# Ntune-Overclocking Crashed



## kill2live (Aug 23, 2009)

The day before yesterday I was trying to overclock my Graphics Card and the CPU using Ntune fron Nvidia.I started to overclock my Graphics card and it seems that everything was going great till the program started to overclock my 2.6 Ghz AMD Athlon X2 Processor which it didr't last long my screen frozed,then I tried a reboot and the PC started with a loud noise coming from the CPU Fan and I didr't have signal on my Monitor,Mouse and Keyboard I have tried couple of things already.
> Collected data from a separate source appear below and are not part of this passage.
Lemma reach_floor n L h r :
  (1 ≤ n ≤ k_max_members)%nat → route_reach n L h r → floor_ok n r.
Proof.
  intros Hn. induction 1 as [|h r r' d addr len _ IH _ _ _ _ _ Hc|h r r' d s idx ak _ IH _ _ _ Hc
    |h r r' d s ld _ IH _ _ _ Hc|h r r' F _ IH Hc|h r idx C Hr IH Hi|h r ka rr _ IH].
  - assert (∀ i, (i < n)%nat → synced_at (route_reset route_init n L : read_route_map T M) i = -1) as H.
    { intros i Hi. unfold synced_at. simpl. unfold fill.
      rewrite lookup_app_l by (rewrite length_replicate; simpl; unfold k_max_members in *; lia).
      rewrite lookup_replicate_2; [done|]. simpl. unfold k_max_members in *. lia. }
    split; [intros i Hi; by rewrite H|]. exists 0%nat. split; [lia|]. by rewrite H by lia.
  - unfold route_create in Hc. simplify_option_eq. by eapply floor_ok_frame; [..|exact IH].
  - unfold record_completion in Hc. simplify_option_eq. repeat case_match; simplify_eq.
    by eapply floor_ok_frame; [..|exact IH].
  - unfold note_filled in Hc. simplify_option_eq. repeat case_match; simplify_eq.
    by eapply floor_ok_frame; [..|exact IH].
  - unfold fold_to, set_fold in Hc. simplify_option_eq.
    repeat case_match; simplify_eq; try done; by eapply floor_ok_frame; [..|exact IH].
  - destruct (reach_inv n L h r Hn Hr) as (Hrn & _ & app0 & t & I).
    apply floor_advance; try done; [lia|]. destruct (ri_arrays _ _ _ I). lia.
  - by eapply floor_ok_frame; [..|exact IH].
Qed.

(** The reclaim floor is the minimum of the members' reported commits, so a member
    that has not reported pins it; a report moves the floor and the member's watermark
    only up. *)
Theorem reclaim_floor n L h r :
  (1 ≤ n ≤ k_max_members)%nat → route_reach n L h r →
  (∀ i, (i < n)%nat → all_committed r ≤ synced_at r i) ∧
  (∃ i, (i < n)%nat ∧ all_committed r = synced_at r i) ∧
  ∀ i C, (i < n)%nat →
    synced_at (advance_synced r i C) i = Z.max (synced_at r i) C ∧
    all_committed r ≤ all_committed (advance_synced r i C).
Proof.
  intros Hn Hr. pose proof (reach_floor n L h r Hn Hr) as Hf. pose proof Hf as [H1 H2].
  split_and!; [done..|]. intros i C Hi.
  destruct (reach_inv n L h r Hn Hr) as (Hrn & _ & app0 & t & I).
  assert (i < length (synced_ r))%nat as Hlen by (destruct (ri_arrays _ _ _ I); lia).
  split; [by rewrite synced_at_advance, decide_True|].
  apply (floor_advance r i C n); try done. lia.
Qed.

End contract.

(** ** Maps evaluated *)

#[global] Instance by_dlsn_dec x y : Decision (pm_dlsn x ≤ pm_dlsn y) := Z.le_dec _ _.

#[local] Program Instance stable_sort : MissSort :=
  {| sort_misses := merge_sort (λ x y, pm_dlsn x ≤ pm_dlsn y) |}.
Next Obligation. intros l. apply merge_sort_Permutation. Qed.
Next Obligation.
  intros l. apply Sorted_StronglySorted; [intros x y z; lia|].
  apply Sorted_merge_sort. intros x y. lia.
Qed.

Section exec.
Let T := MapTracker.t route_slot.
Let M := PointMap.t.

Definition route_start (n : nat) (L : Z) : gmap Z route_slot * read_route_map T M :=
  (∅, route_reset route_init n L).
Definition route_after (n : nat) (L : Z) (ops : list route_op) :
    gmap Z route_slot * read_route_map T M :=
  default (route_start n L) (route_exec n L (route_start n L) ops).

Lemma route_after_reach n L ops : route_reach n L (route_after n L ops).1 (route_after n L ops).2.
Proof.
  unfold route_after. destruct (route_exec n L (route_start n L) ops) as [[h r]|] eqn:He; simpl.
  - eapply route_exec_reach; [|exact He]. constructor.
  - constructor.
Qed.

(** Three members; dLSN 0 writes bytes 0..4 and member 2 misses it. *)
Definition missed_ops : list route_op :=
  [ro_create 0 0 4; ro_complete 0 0 true; ro_complete 0 2 false; ro_complete 0 1 true].

Lemma eligible_sound_witness :
  let '(h1, r1) := route_after 3 (-1) (missed_ops ++ [ro_fold 0]) in
  let '(_, r2) := default (h1, r1) (route_exec 3 (-1) (h1, r1) [ro_create 1 0 4; ro_complete 1 1 true; ro_synced 1 0]) in
  eligible_between r1 r2 1 0 4 0 = Some true ∧ -1 ≤ synced_at r2 1.
Proof.
  destruct (route_after 3 (-1) (missed_ops ++ [ro_fold 0])) as [h1 r1] eqn:H1.
  destruct (route_exec 3 (-1) (h1, r1) _) as [[h2 r2]|] eqn:H2.
  - assert (eligible_between r1 r2 1 0 4 0 = Some true) as He.
    { rewrite <-H1 in H2. vm_compute in H1. injection H1 as <- <-. vm_compute in H2. injection H2 as <- <-. vm_compute. reflexivity. }
    simpl. split; [exact He|].
    apply (eligible_sound 3 (-1) h1 r1 [ro_create 1 0 4; ro_complete 1 1 true; ro_synced 1 0] h2 r2 1 0 4 0); [unfold k_max_members; lia| |exact H2|lia|lia|lia|done|exact He].
    pose proof (route_after_reach 3 (-1) (missed_ops ++ [ro_fold 0])) as Hr. by rewrite H1 in Hr.
  - exfalso. rewrite <-H1 in H2. vm_compute in H2. done.
Defined.

Lemma reclaim_floor_witness :
  ∃ i, (i < 3)%nat ∧
    all_committed (route_after 3 (-1) (missed_ops ++ [ro_synced 0 5; ro_synced 1 7])).2 =
    synced_at (route_after 3 (-1) (missed_ops ++ [ro_synced 0 5; ro_synced 1 7])).2 i.
Proof.
  destruct (reclaim_floor 3 (-1)
    (route_after 3 (-1) (missed_ops ++ [ro_synced 0 5; ro_synced 1 7])).1
    (route_after 3 (-1) (missed_ops ++ [ro_synced 0 5; ro_synced 1 7])).2) as (_ & H & _);
    [unfold k_max_members; lia|apply route_after_reach|done].
Defined.


(** [eligible] interrupted by a fold is not sound: when the fold of a write member 2
    missed runs between the two halves (after the interval map was queried and before the
    frontier is loaded), the missed dLSN is in neither tier the reader looks at, and the
    member is accepted for the very bytes it misses; uninterrupted, [eligible] refuses it
    before and after the fold. *)
Theorem eligible_race :
  let before := (route_after 3 (-1) missed_ops).2 in
  let after := (route_after 3 (-1) (missed_ops ++ [ro_fold 0])).2 in
  fold_to before 0 = Some after ∧
  eligible before 2 0 4 0 = Some false ∧
  eligible after 2 0 4 0 = Some false ∧
  eligible_between before after 2 0 4 0 = Some true.
Proof. vm_compute. done. Qed.
End exec.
-Removing the mobo battery.
-Cleaning the dust out of my pc.
-Removing The HS and Injecting Brand New Thermal Paste to the HS.
-Tried a Cmos Reset.
-As I said before the PC started with a loud Noise coming from the CPU fan then I switch HS and the Noise went away.
-The PSU is working fine already cleaned the dust out.
-Removing Ram cards and using other Cards.
-Tried using other Video Card still nothing on monitor no signal at all.
-I have looked inside while the PC is running and everything looks to be working fine.
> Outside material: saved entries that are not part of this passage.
Definition misaligned (r : MemCraftReplica) (addr len : Z) : bool :=
  negb (addr `mod` page_size_ r =? 0) || negb (len `mod` page_size_ r =? 0) || (len =? 0).

(** The journal entry of a write; no payload is a zero write. *)
Definition write_slot (r : MemCraftReplica) (hdr : client_hdr) (addr len : Z)
    (bytes : option (list Z)) : MemJournalSlot :=
  Mk_slot (ch_term hdr) (addr `div` page_size_ r) (u32 (len `div` page_size_ r))
    (match bytes with None => true | Some _ => false end) false bytes.

Definition do_write (r : MemCraftReplica) (hdr : client_hdr) (dlsn addr len : Z)
    (bytes : option (list Z)) : result error_condition lsn_pair * MemCraftReplica :=
  if misaligned r addr len then (einval, r)
  else if match bytes with Some b => negb (Z.of_nat (length b) =? len) | None => false end
  then (einval, r)
  else if negb (ch_term hdr =? term_of r) then (craft_fail STALE_TERM, r)
  else if match journal_ r !! dlsn with Some s => js_is_empty s | None => false end
  then (einval, r)
  else
    let r := set_journal r (<[dlsn := write_slot r hdr addr len bytes]> (journal_ r)) in
    let r := set_append r (Z.max (append_of r) dlsn) in
    let r := apply_up_to (ch_commit_lsn hdr) r in
    (Ok (lsns_of r), r).

Definition count_read (r : MemCraftReplica) : MemCraftReplica :=
  Mk_replica (ep_ r) (page_size_ r) (state_ r) (journal_ r) (index_ r) (reads_served_ r + 1)
    (keepalives_served_ r) (faults_ r).

(** The result of [do_read] also carries the filled destination.  [None]: an invalid read. *)
Definition do_read (r : MemCraftReplica) (hdr : client_hdr) (read_lsn addr len : Z) (dest : sg_list) :
    option (result error_condition (read_result * sg_list) * MemCraftReplica) :=
  if misaligned r addr len then Some (einval, r)
  else if sg_size dest <? len then Some (einval, r)
  else if negb (ch_term hdr =? term_of r) then Some (craft_fail STALE_TERM, r)
  else
    let r := count_read (apply_up_to (ch_commit_lsn hdr) r) in
    '(dest, layout) ← read_range r read_lsn addr len dest;
    Some (Ok (Mk_read_result layout (lsns_of r), dest), r).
I have tried all those above and still no luck..which leaves me thinking that the problem could be the Mobo,that the overclocking fried my Mobo?!?!? I really need help cause I'm running out of options if anyone have had the problem I'm having please give me a hand.


----------



## greenbrucelee (Apr 24, 2007)

Have you tried testing the PSU with a multimeter?
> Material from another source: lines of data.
Lemma replica_exec_keeps r op : replica_inv r → op_ok r op → keeps_committed r (replica_exec r op).
Proof.
  intros I Hok. destruct op; simpl in *; try done.
  - destruct Hok as (? & ? & ?). by apply do_write_keeps.
  - destruct (do_read _ _ _ _ _ _) as [[res r1]|] eqn:Hr; [|done].
    apply do_read_state in Hr as [Hr|Hr]; simpl in Hr; subst r1; [done|]. by apply apply_keeps.
  - unfold do_keep_alive. destruct (negb _); [done|].
    apply (apply_keeps (ch_commit_lsn hdr) (count_keepalive r)), count_keepalive_inv. done.
  - destruct (decide (ch_term hdr = term_of r)) as [Ht|Ht].
    + destruct (do_resolve_local_aux r hdr upto I Ht) as (r' & -> & _ & Hc & _ & Hp & Hj).
      split_and!; simpl; [lia|done|]. intros d Hd. left. rewrite Hj.
      by destruct (rv_prefix r I d Hd) as [s ->].
    + unfold do_resolve_local. by rewrite (proj2 (Z.eqb_neq _ _) Ht).
  - split_and!; [done|done|]. intros d Hd. left. simpl. unfold erase_above. rewrite map_lookup_filter.
    destruct (rv_prefix r I d Hd) as [s ->]. simpl. by rewrite option_guard_True by (simpl; lia).
  - by apply apply_keeps.
  - unfold cold_install_slot. case_decide as Hd; [done|]. apply insert_keeps.
    destruct (decide (dlsn < 0)); [by right; left|]. left.
    destruct (decide (commit_of r < dlsn)); [done|]. destruct Hd. apply (rv_prefix r I). lia.
  - apply insert_keeps. destruct Hok; [by left|]. right. right. by apply voided_same.
Qed.

Lemma replica_steps_keeps r ops r' :
  replica_inv r → replica_steps r ops r' → keeps_committed r r'.
Proof.
  intros I Hs. induction Hs as [|r op ops r' Hok _ IH]; [done|].
  trans (replica_exec r op); [by apply replica_exec_keeps|]. by apply IH, replica_exec_inv.
Qed.

(** ** Local lemmas of the properties *)

Lemma read_image_keeps r r' H x :
  keeps_committed r r' → H ≤ commit_of r → read_image r' H x = read_image r H x.
Proof.
  intros (Hc & Hp & Hj) HH. unfold read_image. rewrite Hp. f_equal. apply latest_same.
  intros d Hd. apply Hj. lia.
Qed.

Lemma layout_ext page (h h' : Z → bool) xs out :
  (∀ x, h x = h' x) →
  foldl (λ l x, add_extent l (u64 (x * page)) page (h x)) out xs =
  foldl (λ l x, add_extent l (u64 (x * page)) page (h' x)) out xs.
Proof. intros Hh. revert out. induction xs; intros out; simpl; [done|]. by rewrite Hh. Qed.

(** The page of one block in the concatenation of the blocks of a range. *)
Lemma subspan_blocks_app (f : Z → list Z) page a e x rest :
  (∀ y, length (f y) = Z.to_nat page) → 0 ≤ page → a ≤ x < e →
  subspan (Z.to_nat ((x - a) * page)) (Z.to_nat page) ((range a (e - 1) ≫= f) ++ rest) = f x.
Proof.
  intros Hf Hp Hx. rewrite (range_app a (x - 1) (e - 1)) by lia. replace (x - 1 + 1) with x by lia.
  rewrite (range_cons x (e - 1)) by lia. rewrite bind_app, bind_cons, <-!app_assoc.
  assert (∀ l, length (l ≫= f) = (length l * Z.to_nat page)%nat) as Hlen.
  { induction l as [|y l IH]; [done|]. rewrite bind_cons, length_app, IH, Hf. simpl. lia. }
  unfold subspan. rewrite drop_app_length' by (rewrite Hlen, length_range; nia).
  by rewrite take_app_length' by (symmetry; apply Hf).
Qed.

Lemma subspan_blocks (f : Z → list Z) page a e x :
  (∀ y, length (f y) = Z.to_nat page) → 0 ≤ page → a ≤ x < e →
  subspan (Z.to_nat ((x - a) * page)) (Z.to_nat page) (range a (e - 1) ≫= f) = f x.
Proof. intros. rewrite <-(app_nil_r (_ ≫= f)). by apply subspan_blocks_app. Qed.

Lemma length_block r H x : replica_inv r → length (block_bytes (page_size_ r) (read_image r H x)) = Z.to_nat (page_size_ r).
Proof.
  intros I. unfold block_bytes. destruct (read_image r H x) as [pg|] eqn:Hp; [by eapply length_read_image|apply length_replicate].
Qed.

(** The layout of a read of [n] blocks from [a]. *)
Definition read_layout (r : MemCraftReplica) (H a n : Z) : list io_extent :=
  foldl (λ l x, add_extent l (u64 (x * page_size_ r)) (page_size_ r) (is_hole r H x)) [] (range a (a + n - 1)).

(** An aligned range splits into whole blocks. *)
Lemma aligned_blocks r addr len :
  2 ≤ page_size_ r → misaligned r addr len = false → 0 ≤ addr → 0 < len →
  let a := addr `div` page_size_ r in
  let n := len `div` page_size_ r in
  addr = a * page_size_ r ∧ len = n * page_size_ r ∧ 0 ≤ a ∧ 0 < n.
Proof.
  intros Hp Hal Ha Hl a n. unfold misaligned in Hal. rewrite !orb_false_iff, !negb_false_iff, !Z.eqb_eq in Hal.
  destruct Hal as [[Ham Hlm] _].
  assert (addr = a * page_size_ r) by (pose proof (Z.div_mod addr (page_size_ r)); unfold a; lia).
  assert (len = n * page_size_ r) by (pose proof (Z.div_mod len (page_size_ r)); unfold n; lia).
  split_and!; nia.
Qed.

(** The loop over the blocks of an aligned range. *)
Lemma read_range_spec r H addr len dest :
  let page := page_size_ r in
  let a := addr `div` page in
  let n := len `div` page in
  replica_inv r → misaligned r addr len = false → 0 ≤ addr → 0 < len → addr + len < 2 ^ 64 → n < 2 ^ 32 →
  len ≤ Z.of_nat (length (concat (sg_iovs dest))) → commit_of r ≤ H →
  ∃ iovs,
    read_range r H addr len dest = Some (Mk_sg (sg_size dest) iovs, read_layout r H a n) ∧
    concat iovs = (range a (a + n - 1) ≫= λ x, block_bytes page (read_image r H x)) ++
                  drop (Z.to_nat len) (concat (sg_iovs dest)) ∧
    layout_tiles page (is_hole r H) a (a + n) (read_layout r H a n).
Proof.
  intros page a n I Hal Ha Hl Hw Hn Hdst Hc. pose proof (rv_page r I) as Hpg. fold page in Hpg.
  destruct (aligned_blocks r addr len) as (Haddr & Hlen & Ha0 & Hn0); try done; [lia|]. fold page a n in Haddr, Hlen, Ha0, Hn0.
  destruct (read_loop_spec r H (range a (a + n - 1)) (Mk_cursor 0 0 (sg_iovs dest)) [])
    as (c' & Hrd & Hflat); [done|done| | |].
  { unfold cursor_ok. simpl. destruct (sg_iovs dest); simpl; [done|by right]. }
  { rewrite length_range. unfold cursor_pos. simpl. fold page. nia. }
  exists (cu_iovs c'). unfold read_layout. fold page. split_and!.
  - unfold read_range. fold page a n. assert (u32 n = n) as -> by (apply wrap_small; unfold in_u; lia). by rewrite Hrd.
  - rewrite Hflat. unfold write_at. rewrite length_blocks, length_range by done. unfold cursor_pos. simpl.
    f_equal; f_equal; fold page; nia.
  - pose proof (layout_tiles_fold page (is_hole r H) (Z.to_nat n) a a []) as Ht'.
    rewrite Z2Nat.id in Ht' by lia. apply Ht'; done || nia.
Qed.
Cleaning out dust from it and making sure it switches on doesn't mean it is working correctly.

Also using applications instead of the BIOS to overclock your system can have bad results such as over volting things or under volting things.

Was there a bang when you switched the PC on? if so I would think you PSU is damaged. is there a smell of burnt fish and chips? then it is your psu.

Look at the capacitors on the mobo are any leaking or damaged?

If there are any motherboard lights do they come on? if they do then your mobo should be fine although a multimeter will determin this.


----------



## greenbrucelee (Apr 24, 2007)

ps you said you put thermal past on the heatsink, your supposed to put it on the cpu then put the heatsink on top, did you clean the heatsink and cpu before you did this?

too much paste will insulate the heat so it will make the cpu overheat


----------



## kill2live (Aug 23, 2009)

Thanks for the replies greenbrucelee,I haven't tested my PSU on a multimeter not sure what that is,I didrt hear any bang when I turned it on again.I have looked at the mobo and I don't see any leaks,I do see lights infront of the case when I turn it on but not on the mobo itself.I cleaned the old thermal paste from the CPU and the HS with a coffee filter and injected the new one.Where can I buy a multimeter or find one?


----------



## greenbrucelee (Apr 24, 2007)

kill2live said:


> Thanks for the replies greenbrucelee,I haven't tested my PSU on a multimeter not sure what that is,I didrt hear any bang when I turned it on again.I have looked at the mobo and I don't see any leaks,I do see lights infront of the case when I turn it on but not on the mobo itself.I cleaned the old thermal paste from the CPU and the HS with a coffee filter and injected the new one.Where can I buy a multimeter or find one?


you can get a multimeter from any electronics shop, maplins sell them too.

All you do to test the PSU is to stick the probes into the positive and negative parts on the ATX connector when it is plugged into the motherboard this should return a good reading if it doesn't then it's your PSU


----------



## greenbrucelee (Apr 24, 2007)

Are the fans working? if not then there is a power problem somewhere.


----------



## kill2live (Aug 23, 2009)

greenbrucelee said:


> Are the fans working? if not then there is a power problem somewhere.


Yes all the fans are working.


----------